Extracted records Block Start
Ltac keeps_step :=
  lazymatch goal with
  | |- keeps _ (mret _) _ => apply keeps_ret
  | |- keeps _ (done_ _) _ => apply keeps_ret
  | |- keeps _ (failing _) _ => apply keeps_ret
  | |- keeps _ (get_state ≫= _) _ => apply keeps_get
  | |- keeps _ (try _ _) _ => apply keeps_try; [|intros ? ? ?]
  | |- keeps _ (_ ≫= _) _ => apply keeps_bind; [|intros ? ? ?]
  | |- keeps _ (when _ _) _ => apply keeps_when; intros ?
  | |- keeps _ (with_some _ _) _ => apply keeps_with_some; intros ? ?
  | |- keeps _ (feed _) _ => by apply keeps_feed
  | |- keeps _ (abort _) _ => apply keeps_abort
  | |- keeps _ (match ?x with _ => _ end) _ => destruct x eqn:?
  | |- keeps _ _ _ => apply keeps_frame; solve_frame; done
  end; cbv beta zeta.

Lemma describe_frame ifindex d : moves frame (describe ifindex) d.
Proof. unfold describe. solve_frame. Qed.
#[local] Hint Resolve describe_frame : caw.

(** A machine built afresh starts with no deadline. *)
Lemma rebuild_spec due ifindex dev (d : daemon) out :
  good due d ->
  wp (_ ← when (negb (is_idle d)) (abort (CPort "the address or capabilities changed" ifindex));
      _ ← cancel_core_timers;
      r ← call StoreRead;
      d ← get_state;
      let profiles := match r with inr _ => Profile.load_all (store (ports (d : daemon))) | inl _ => [] end in
      _ ← modify (set_core (Some (Connection_new dev profiles)));
      _ ← modify (set_device (Some dev));
      _ ← modify (set_eapol false);
      stop_dhcp) (fun _ d' _ => good due d') d out.
Proof.
  intros Hg. wp_step. apply (wp_mono _ (fun _ d' _ => good due d')).
  { apply (keeps_when _ _ _ _ (fun _ => keeps_abort _ _ _) Hg). }
  intros _ d1 out1 [Ht1 _]. cbn beta. wp_step. eapply wp_mono; [by apply cancel_core_spec|]. cbn beta.
  intros _ d2 out2 (Ht2 & Hn2 & _). wp_step. eapply wp_mono; [apply call_only_world|]. cbn beta.
  intros r d3 out3 Hw. wp_step. wp_step. cbn beta zeta. wp_steps.
  set (c := Connection_new _ _). eapply wp_mono; [apply stop_dhcp_frame|]. cbn beta. intros _ d4 _ Hf.
  eapply good_frame; [exact Hf|]. split.
  - apply (tidy_same d2); [by rewrite Hw..|done].
  - unfold held. cbn. eexists. split; [apply reaches_new|]. split; cbn [v_timers]; intros id Hid.
    + exfalso. apply (Hn2 id). revert Hid. by rewrite Hw.
    + by apply elem_of_nil in Hid.
Qed.

Lemma prepare_keeps due ifindex d : keeps due (prepare ifindex) d.
Proof.
  unfold prepare. keeps_step; [keeps_step|]. keeps_step. keeps_step.
  - keeps_step. intros Hg out. by apply rebuild_spec.
  - keeps_step. keeps_step; [keeps_step|]. apply keeps_frame. solve_frame.
Qed.

Lemma take_over_frame client what d : moves frame (take_over client what) d.
Proof. unfold take_over. solve_frame. Qed.
#[local] Hint Resolve take_over_frame : caw.

Lemma connect_keeps due ifindex ssid client d : keeps due (connect ifindex ssid client) d.
Proof. unfold connect. repeat first [apply prepare_keeps | keeps_step]. Qed.
Lemma autoconnect_keeps due ifindex d : keeps due (autoconnect ifindex) d.
Proof. unfold autoconnect. repeat first [apply prepare_keeps | keeps_step]. Qed.
Lemma disconnect_keeps due ssid client d : keeps due (disconnect ssid client) d.
Proof. unfold disconnect. repeat keeps_step. Qed.
Lemma forget_keeps due ssid client d : keeps due (forget ssid client) d.
Proof. unfold forget. repeat first [apply disconnect_keeps | keeps_step]. Qed.
Lemma secret_keeps due token value client d : keeps due (secret token value client) d.
Proof. unfold secret. repeat keeps_step. Qed.
Lemma on_wireless_keeps due e d : keeps due (Engine.on_wireless e) d.
Proof. unfold Engine.on_wireless. repeat keeps_step. Qed.
Lemma on_eapol_keeps due frame d : is_bytes frame -> keeps due (Engine.on_eapol frame) d.
Proof. intros Hf Hg out. apply (feed_spec due (IEapol frame)); done. Qed.
Lemma on_timer_due due id (d : daemon) out :
  good due d -> wp (Engine.on_timer id) (fun _ d' _ => good (filter (fun t => t <> id) due) d') d out.
Proof. intros Hg. by apply (feed_spec due (ITimer id)). Qed.
Lemma on_dhcp_datagram_keeps due b d : keeps due (on_dhcp_datagram b) d.
Proof. unfold on_dhcp_datagram. repeat keeps_step. Qed.
Lemma on_dhcp_timer_keeps due t d : keeps due (on_dhcp_timer t) d.
Proof. unfold on_dhcp_timer. repeat keeps_step. Qed.
Lemma forget_client_frame client d : moves frame (forget_client client) d.
Proof. unfold forget_client. solve_frame. Qed.
Lemma resume_keeps due d : keeps due resume d.
Proof. unfold resume. repeat keeps_step. Qed.
Lemma shut_down_keeps due d : keeps due shut_down d.
Proof. unfold shut_down. repeat keeps_step. Qed.

Lemma on_link_keeps due e d : keeps due (on_link e) d.
Proof.
  unfold on_link. keeps_step. keeps_step. destruct e as [changed [] []|gone|]; [repeat keeps_step..|keeps_step|keeps_step].
  intros Hg out. wp_step. eapply wp_mono; [apply abort_spec; [apply Hg|eapply held_alive, Hg]|]. cbn beta.
  intros _ d' out' ([Ht _] & _ & Hn & _). wp_steps. split; [by apply (tidy_same d')|]. unfold held. cbn. exact Hn.
Qed.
Extracted records Block End
# [Problem to solve]
Please give the entries above again in full, exactly as written.

# [Finished task]
Ltac keeps_step :=
  lazymatch goal with
  | |- keeps _ (mret _) _ => apply keeps_ret
  | |- keeps _ (done_ _) _ => apply keeps_ret
  | |- keeps _ (failing _) _ => apply keeps_ret
  | |- keeps _ (get_state ≫= _) _ => apply keeps_get
  | |- keeps _ (try _ _) _ => apply keeps_try; [|intros ? ? ?]
  | |- keeps _ (_ ≫= _) _ => apply keeps_bind; [|intros ? ? ?]
  | |- keeps _ (when _ _) _ => apply keeps_when; intros ?
  | |- keeps _ (with_some _ _) _ => apply keeps_with_some; intros ? ?
  | |- keeps _ (feed _) _ => by apply keeps_feed
  | |- keeps _ (abort _) _ => apply keeps_abort
  | |- keeps _ (match ?x with _ => _ end) _ => destruct x eqn:?
  | |- keeps _ _ _ => apply keeps_frame; solve_frame; done
  end; cbv beta zeta.

Lemma describe_frame ifindex d : moves frame (describe ifindex) d.
Proof. unfold describe. solve_frame. Qed.
#[local] Hint Resolve describe_frame : caw.

(** A machine built afresh starts with no deadline. *)
Lemma rebuild_spec due ifindex dev (d : daemon) out :
  good due d ->
  wp (_ ← when (negb (is_idle d)) (abort (CPort "the address or capabilities changed" ifindex));
      _ ← cancel_core_timers;
      r ← call StoreRead;
      d ← get_state;
      let profiles := match r with inr _ => Profile.load_all (store (ports (d : daemon))) | inl _ => [] end in
      _ ← modify (set_core (Some (Connection_new dev profiles)));
      _ ← modify (set_device (Some dev));
      _ ← modify (set_eapol false);
      stop_dhcp) (fun _ d' _ => good due d') d out.
Proof.
  intros Hg. wp_step. apply (wp_mono _ (fun _ d' _ => good due d')).
  { apply (keeps_when _ _ _ _ (fun _ => keeps_abort _ _ _) Hg). }
  intros _ d1 out1 [Ht1 _]. cbn beta. wp_step. eapply wp_mono; [by apply cancel_core_spec|]. cbn beta.
  intros _ d2 out2 (Ht2 & Hn2 & _). wp_step. eapply wp_mono; [apply call_only_world|]. cbn beta.
  intros r d3 out3 Hw. wp_step. wp_step. cbn beta zeta. wp_steps.
  set (c := Connection_new _ _). eapply wp_mono; [apply stop_dhcp_frame|]. cbn beta. intros _ d4 _ Hf.
  eapply good_frame; [exact Hf|]. split.
  - apply (tidy_same d2); [by rewrite Hw..|done].
  - unfold held. cbn. eexists. split; [apply reaches_new|]. split; cbn [v_timers]; intros id Hid.
    + exfalso. apply (Hn2 id). revert Hid. by rewrite Hw.
    + by apply elem_of_nil in Hid.
Qed.

Lemma prepare_keeps due ifindex d : keeps due (prepare ifindex) d.
Proof.
  unfold prepare. keeps_step; [keeps_step|]. keeps_step. keeps_step.
  - keeps_step. intros Hg out. by apply rebuild_spec.
  - keeps_step. keeps_step; [keeps_step|]. apply keeps_frame. solve_frame.
Qed.

Lemma take_over_frame client what d : moves frame (take_over client what) d.
Proof. unfold take_over. solve_frame. Qed.
#[local] Hint Resolve take_over_frame : caw.

Lemma connect_keeps due ifindex ssid client d : keeps due (connect ifindex ssid client) d.
Proof. unfold connect. repeat first [apply prepare_keeps | keeps_step]. Qed.
Lemma autoconnect_keeps due ifindex d : keeps due (autoconnect ifindex) d.
Proof. unfold autoconnect. repeat first [apply prepare_keeps | keeps_step]. Qed.
Lemma disconnect_keeps due ssid client d : keeps due (disconnect ssid client) d.
Proof. unfold disconnect. repeat keeps_step. Qed.
Lemma forget_keeps due ssid client d : keeps due (forget ssid client) d.
Proof. unfold forget. repeat first [apply disconnect_keeps | keeps_step]. Qed.
Lemma secret_keeps due token value client d : keeps due (secret token value client) d.
Proof. unfold secret. repeat keeps_step. Qed.
Lemma on_wireless_keeps due e d : keeps due (Engine.on_wireless e) d.
Proof. unfold Engine.on_wireless. repeat keeps_step. Qed.
Lemma on_eapol_keeps due frame d : is_bytes frame -> keeps due (Engine.on_eapol frame) d.
Proof. intros Hf Hg out. apply (feed_spec due (IEapol frame)); done. Qed.
Lemma on_timer_due due id (d : daemon) out :
  good due d -> wp (Engine.on_timer id) (fun _ d' _ => good (filter (fun t => t <> id) due) d') d out.
Proof. intros Hg. by apply (feed_spec due (ITimer id)). Qed.
Lemma on_dhcp_datagram_keeps due b d : keeps due (on_dhcp_datagram b) d.
Proof. unfold on_dhcp_datagram. repeat keeps_step. Qed.
Lemma on_dhcp_timer_keeps due t d : keeps due (on_dhcp_timer t) d.
Proof. unfold on_dhcp_timer. repeat keeps_step. Qed.
Lemma forget_client_frame client d : moves frame (forget_client client) d.
Proof. unfold forget_client. solve_frame. Qed.
Lemma resume_keeps due d : keeps due resume d.
Proof. unfold resume. repeat keeps_step. Qed.
Lemma shut_down_keeps due d : keeps due shut_down d.
Proof. unfold shut_down. repeat keeps_step. Qed.

Lemma on_link_keeps due e d : keeps due (on_link e) d.
Proof.
  unfold on_link. keeps_step. keeps_step. destruct e as [changed [] []|gone|]; [repeat keeps_step..|keeps_step|keeps_step].
  intros Hg out. wp_step. eapply wp_mono; [apply abort_spec; [apply Hg|eapply held_alive, Hg]|]. cbn beta.
  intros _ d' out' ([Ht _] & _ & Hn & _). wp_steps. split; [by apply (tidy_same d')|]. unfold held. cbn. exact Hn.
Qed.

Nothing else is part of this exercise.